Sad Story: Student blinded after surgery to change her eye colour

SheniseA student from London was left temporarily blind after surgery to change the colour of her eyes.

Shenise Farrell travelled to Panama, in Central America, for the unregulated procedure to change her eye colour from dark brown to light brown.

She spent £8,000 on the operation but it went wrong and she was almost left permanently blind.

Ms Farrell decided in 2009 that she wanted to change the colour of her eyes and so she began researching surgical options.

Despite her family’s horror, she travelled to Panama to have a procedure which involved implanting coloured discs – like a contact lenses – into her eyes.

Ms Farrell told Channel 5’s Botched Up Bodies: ‘I was so determined to get the surgery nothing rang alarm bells for me – nothing obvious.

When Ms Farrell arrived at the clinic in Panama, she was told that she could not have the light brown implants as they were out of stock.

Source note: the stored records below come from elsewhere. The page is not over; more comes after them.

(** * Character-level RNN walkthrough: the data pipeline and the sampling loop

    A shallow embedding of the notebook "Building Character Level RNN model":
    the vocabulary dictionaries [int2char] / [char2int], the padding loop,
    the input / target shift, [one_hot_encode], the [Model.forward] pass,
    [predict] and [sample].

    Python integers are [Z]; Python lists and numpy arrays are Rocq lists,
    indexed through [getitem] / [setitem3], which implement Python's index
    rule (a negative index counts from the end, anything else out of range
    raises [IndexError]); dictionaries are stdpp [gmap]s whose missing key
    raises [KeyError]; exceptions are the [Raise] results of a small error
    monad.  A [str] is a list of [ascii] characters (the model covers ASCII
    text).  The float32 cells of the feature tensor only ever hold 0.0 and
    1.0 and are modelled by the integers 0 and 1; the scalars computed by the
    network itself are kept abstract. *)

From Stdlib Require Import ZArith Ascii String.
From stdpp Require Import base decidable option list list_numbers gmap strings fin_maps.
From Equations Require Import Equations.

Set Default Proof Using "Type".

(** ** The Python fragment the notebook runs on *)

Module Py.

Inductive exn : Type := IndexError | KeyError | ValueError | RuntimeError.

Inductive result (A : Type) : Type :=
| Ok (a : A)
| Raise (e : exn).
Global Arguments Ok {A} a.
Global Arguments Raise {A} e.

Global Instance result_ret : MRet result := λ A a, Ok a.
Global Instance result_bind : MBind result := λ A B f m,
  match m with Ok a => f a | Raise e => Raise e end.

Global Instance exn_eq_dec : EqDecision exn.
Proof. solve_decision. Defined.

(** [range(n)]: empty for [n <= 0]. *)
Definition range (n : Z) : list Z := seqZ 0 n.

(** [for i in l: s = body(i, s)], stopping at the first exception. *)
Fixpoint for_each {St : Type} (l : list Z) (body : Z → St → result St) (s : St)
  : result St :=
  match l with
  | [] => Ok s
  | i :: l' => s' ← body i s; for_each l' body s'
  end.

(** The position an index [i] denotes in a sequence of length [n]. *)
Definition norm_index (n : nat) (i : Z) : result nat :=
  if decide (0 ≤ i < Z.of_nat n)%Z then Ok (Z.to_nat i)
  else if decide (- Z.of_nat n ≤ i < 0)%Z then Ok (Z.to_nat (Z.of_nat n + i))
  else Raise IndexError.

(** [l[i]] *)
Definition getitem {A : Type} (l : list A) (i : Z) : result A :=
  j ← norm_index (length l) i;
  match l !! j with
  | Some x => Ok x
  | None => Raise IndexError
  end.

(** [d[k]] on a dictionary *)
Definition dict_getitem `{Countable K} {V : Type} (d : gmap K V) (k : K)
  : result V :=
  match d !! k with
  | Some v => Ok v
  | None => Raise KeyError
  end.

(** [dict(pairs)]: a later pair overwrites an earlier one with its key. *)
Definition dict `{Countable K} {V : Type} (pairs : list (K * V)) : gmap K V :=
  list_to_map (reverse pairs).

(** [enumerate(l)] *)
Definition enumerate {A : Type} (l : list A) : list (Z * A) :=
  zip (seqZ 0 (Z.of_nat (length l))) l.

(** [d.items()] *)
Definition items `{Countable K} {V : Type} (d : gmap K V) : list (K * V) :=
  map_to_list d.

(** [len(x)] as a Python integer *)
Definition len {A : Type} (l : list A) : Z := Z.of_nat (length l).

End Py.
Export Py.

(** ** numpy arrays of rank three *)

Abbreviation tensor3 := (list (list (list Z))).

(** [np.zeros((b, s, d))]: a negative dimension is a [ValueError]. *)
Definition np_zeros3 (b s d : Z) : result tensor3 :=
  if decide (b < 0 ∨ s < 0 ∨ d < 0)%Z then Raise ValueError
  else Ok (replicate (Z.to_nat b)
             (replicate (Z.to_nat s) (replicate (Z.to_nat d) 0%Z))).

(** [features[i, u, k] = v] *)
Definition setitem3 (features : tensor3) (i u k : Z) (v : Z) : result tensor3 :=
  i' ← norm_index (length features) i;
  match features !! i' with
  | None => Raise IndexError
  | Some plane =>
      u' ← norm_index (length plane) u;
      match plane !! u' with
      | None => Raise IndexError
      | Some slice =>
          k' ← norm_index (length slice) k;
          Ok (<[i' := <[u' := <[k' := v]> slice]> plane]> features)
      end
  end.

(** [features.shape == (b, s, d)] *)
Definition shape3 (features : tensor3) (b s d : nat) : Prop :=
  length features = b ∧
  Forall (λ plane, length plane = s ∧ Forall (λ slice, length slice = d) plane)
         features.

(** ** [one_hot_encode] *)

Definition one_hot_encode (sequence : list (list Z))
    (dict_size seq_len batch_size : Z) : result tensor3 :=
  features ← np_zeros3 batch_size seq_len dict_size;
  for_each (range batch_size) (λ i features,
    for_each (range seq_len) (λ u features,
      row ← getitem sequence i;
      k ← getitem row u;
      setitem3 features i u k 1%Z) features) features.


(** ** Strings *)

(** A Python [str]: its characters in order. *)
Abbreviation str := (list ascii).

(** A string literal of the notebook. *)
Definition lit (s : string) : str := list_ascii_of_string s.

(** [c.lower()] on an ASCII character: 'A'..'Z' move to 'a'..'z'. *)
Definition lower_char (c : ascii) : ascii :=
  let n := nat_of_ascii c in
  if decide (65 ≤ n ≤ 90) then ascii_of_nat (n + 32) else c.

(** [s.lower()] *)
Definition lower (s : str) : str := lower_char <$> s.

(** ["".join(text)] *)
Definition join (text : list str) : str := concat text.

(** [s[:-1]] and [s[1:]] *)
Definition slice_to_m1 {A : Type} (s : list A) : list A := take (length s - 1) s.
Definition slice_from_1 {A : Type} (s : list A) : list A := drop 1 s.

(** [l[i] = x] on a Python list *)
Definition setitem {A : Type} (l : list A) (i : Z) (x : A) : result (list A) :=
  j ← norm_index (length l) i;
  Ok (<[j := x]> l).

(** [[f(x) for x in l]], stopping at the first exception. *)
Fixpoint comprehension {A B : Type} (f : A → result B) (l : list A)
  : result (list B) :=
  match l with
  | [] => Ok []
  | x :: l' => y ← f x; ys ← comprehension f l'; Ok (y :: ys)
  end.

(** ** The vocabulary: [chars], [int2char], [char2int] *)

(** [chars = set("".join(text))] *)
Definition chars_of (text : list str) : gset ascii := list_to_set (join text).

(** Python does not fix the order in which a set is iterated: [order] is one
    of the possible iteration orders of the set [X] when it lists every
    element of [X] exactly once. *)
Definition iteration_order (X : gset ascii) (order : list ascii) : Prop :=
  NoDup order ∧ list_to_set order = X.

Global Instance iteration_order_dec X order : Decision (iteration_order X order).
Proof. unfold iteration_order. apply _. Defined.

Record Vocabulary : Type := {
  int2char : gmap Z ascii;
  char2int : gmap ascii Z;
}.

(** [int2char = dict(enumerate(chars))], with [chars] iterated in [order];
    [char2int = {char: ind for ind, char in int2char.items()}]. *)
Definition build_vocabulary (order : list ascii) : Vocabulary :=
  let int2char := dict (enumerate order) in
  let char2int := dict ((λ '(ind, char), (char, ind)) <$> items int2char) in
  {| int2char := int2char; char2int := char2int |}.

(** [dict_size = len(char2int)] *)
Definition dict_size (v : Vocabulary) : Z := Z.of_nat (size (char2int v)).

(** ** Padding *)

(** [max(text, key=len)]: the first string of maximal length. *)
Fixpoint max_by_len_from (best : str) (l : list str) : str :=
  match l with
  | [] => best
  | s :: l' =>
      if decide (len best < len s)%Z then max_by_len_from s l'
      else max_by_len_from best l'
  end.

Definition max_by_len (text : list str) : result str :=
  match text with
  | [] => Raise ValueError
  | s :: l => Ok (max_by_len_from s l)
  end.

(** [maxlen = len(max(text, key=len))] *)
Definition maxlen_of (text : list str) : result Z :=
  longest ← max_by_len text;
  Ok (len longest).

(** [while len(s) < maxlen: s += " "], the loop run on [text[i]]. *)
Equations? pad_while (maxlen : Z) (s : str) : str
  by wf (Z.to_nat (maxlen - len s)) lt :=
pad_while maxlen s with decide (len s < maxlen)%Z := {
  | left _ := pad_while maxlen (s ++ [" "%char]);
  | right _ := s }.
Proof. unfold len in *. rewrite length_app. simpl. lia. Qed.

As a result, the surgeon informed her that she would be given blue implants instead.

Despite this not being her original intention, she decided to go ahead with the operation.

Ms Farrell says that during the procedure she screamed and the surgeon told her not to scream as it ‘could cause things to go wrong’.

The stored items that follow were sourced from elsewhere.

(** X6.  [get_task] changes nothing and returns the first task of the store
    that carries the id: the tasks before it carry other ids or none; it
    returns [None] exactly when no task of the store carries the id. *)
Theorem get_task_finds_first (w : World) (self : TodoList) (task_id : Z) :
  ∃ found,
    TodoList.get_task self task_id w = (Return found, w)
    ∧ (found = None ↔ with_id w task_id (list_at w (tasks self)) = [])
    ∧ ∀ r, found = Some r →
        ∃ l1 l2, list_at w (tasks self) = (l1 ++ r :: l2)%list
                 ∧ id (task_at w r) = Some task_id
                 ∧ with_id w task_id l1 = [].
Proof.
  exists (first_with_id w task_id (list_at w (tasks self))).
  split; [apply get_task_run|]. split; [apply first_with_id_miss|].
  intros r. apply first_with_id_split.
Qed.

(** X7.  For an id that no task of the store carries, [remove_task],
    [mark_complete] and [mark_incomplete] return false and change nothing:
    no object is changed and the file is not written. *)
Theorem unknown_id_changes_nothing (w : World) (self : TodoList) (task_id : Z) :
  with_id w task_id (list_at w (tasks self)) = [] →
  TodoList.remove_task self task_id w = (Return false, w)
  ∧ TodoList.mark_complete self task_id w = (Return false, w)
  ∧ TodoList.mark_incomplete self task_id w = (Return false, w).
Proof.
  intros Hnone.
  rewrite remove_task_run, store_mark_complete_run, store_mark_incomplete_run.
  rewrite (proj2 (index_with_id_miss _ _ _ _) Hnone).
  by rewrite (proj2 (first_with_id_miss _ _ _) Hnone).
Qed.

Lemma unknown_id_changes_nothing_witness :
  with_id one_task_world 7 (list_at one_task_world (tasks one_task_store)) = []
  ∧ TodoList.remove_task one_task_store 7 one_task_world = (Return false, one_task_world)
  ∧ TodoList.mark_complete one_task_store 7 one_task_world
    = (Return false, one_task_world)
  ∧ TodoList.mark_incomplete one_task_store 7 one_task_world
    = (Return false, one_task_world).
Proof.
  split; [vm_compute; reflexivity|].
  apply (unknown_id_changes_nothing one_task_world one_task_store 7).
  vm_compute. reflexivity.
Defined.

(** X8.  [remove_task] returns true exactly when a task of the store carries
    the id.  It then takes the first such task out of the list, keeps every
    other task in its place and every task object as it is, and rewrites
    the file from the shorter list; otherwise it changes nothing. *)
Theorem remove_task_drops_first_match (w : World) (self : TodoList) (task_id : Z) :
  ∃ removed w',
    TodoList.remove_task self task_id w = (Return removed, w')
    ∧ (removed = false ↔ with_id w task_id (list_at w (tasks self)) = [])
    ∧ (removed = false → w' = w)
    ∧ (removed = true →
       ∃ l1 r l2,
         list_at w (tasks self) = (l1 ++ r :: l2)%list
         ∧ id (task_at w r) = Some task_id
         ∧ with_id w task_id l1 = []
         ∧ list_at w' (tasks self) = (l1 ++ l2)%list
         ∧ task_heap w' = task_heap w
         ∧ disk w' = <[data_file self := Json (saved_document w' self)]> (disk w)).
Proof.
  rewrite remove_task_run.
  destruct (index_with_id w task_id 0 (list_at w (tasks self))) as [k|] eqn:Hk.
  - eexists _, _. split; [reflexivity|]. split.
    { split; [done|]. intros Hnone.
      apply (index_with_id_miss _ _ _ 0%nat) in Hnone. congruence. }
    split; [done|]. intros _.
    destruct (index_with_id_split _ _ _ _ _ Hk) as (l1 & r & l2 & Hl & -> & Hr & Hnone).
    exists l1, r, l2. split; [done|]. split; [done|]. split; [done|].
    assert (Hlist : list_heap w !! tasks self = Some (l1 ++ r :: l2)%list).
    { rewrite <- Hl. apply list_at_nonempty. rewrite Hl. by destruct l1. }
    split; [|done].
    rewrite list_at_saved. unfold list_at, with_list. cbn [list_heap].
    rewrite (lookup_total_alter_Some _ _ _ _ Hlist). apply delete_middle.
  - eexists _, _. split; [reflexivity|]. split; [|done].
    split; [|done]. intros _. by apply (index_with_id_miss _ _ _ 0%nat).
Qed.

To her huge shock, at the end of the 20 minute procedure, Ms Farrell realised she couldn’t see properly.

She says it was as though she was looking underwater but the surgeon told her not to worry and that for some patients it took up to two weeks for vision to return to normal.

However, by the time Ms Farrell returned to London her sight had deteriorated further.

She went to Charing Cross Hospital where she was unable even to read the biggest letter on the optician’s chart.

Doctors at the hospital had never seen anything like it so were temporarily at a loss as to how to help her.

Eventually, it was decided that the implants had to be removed.

Ms Farrell risked permanent blindness to go under the knife again.

This time, surgeons made an incision in her corneas to allow them to remove the implants.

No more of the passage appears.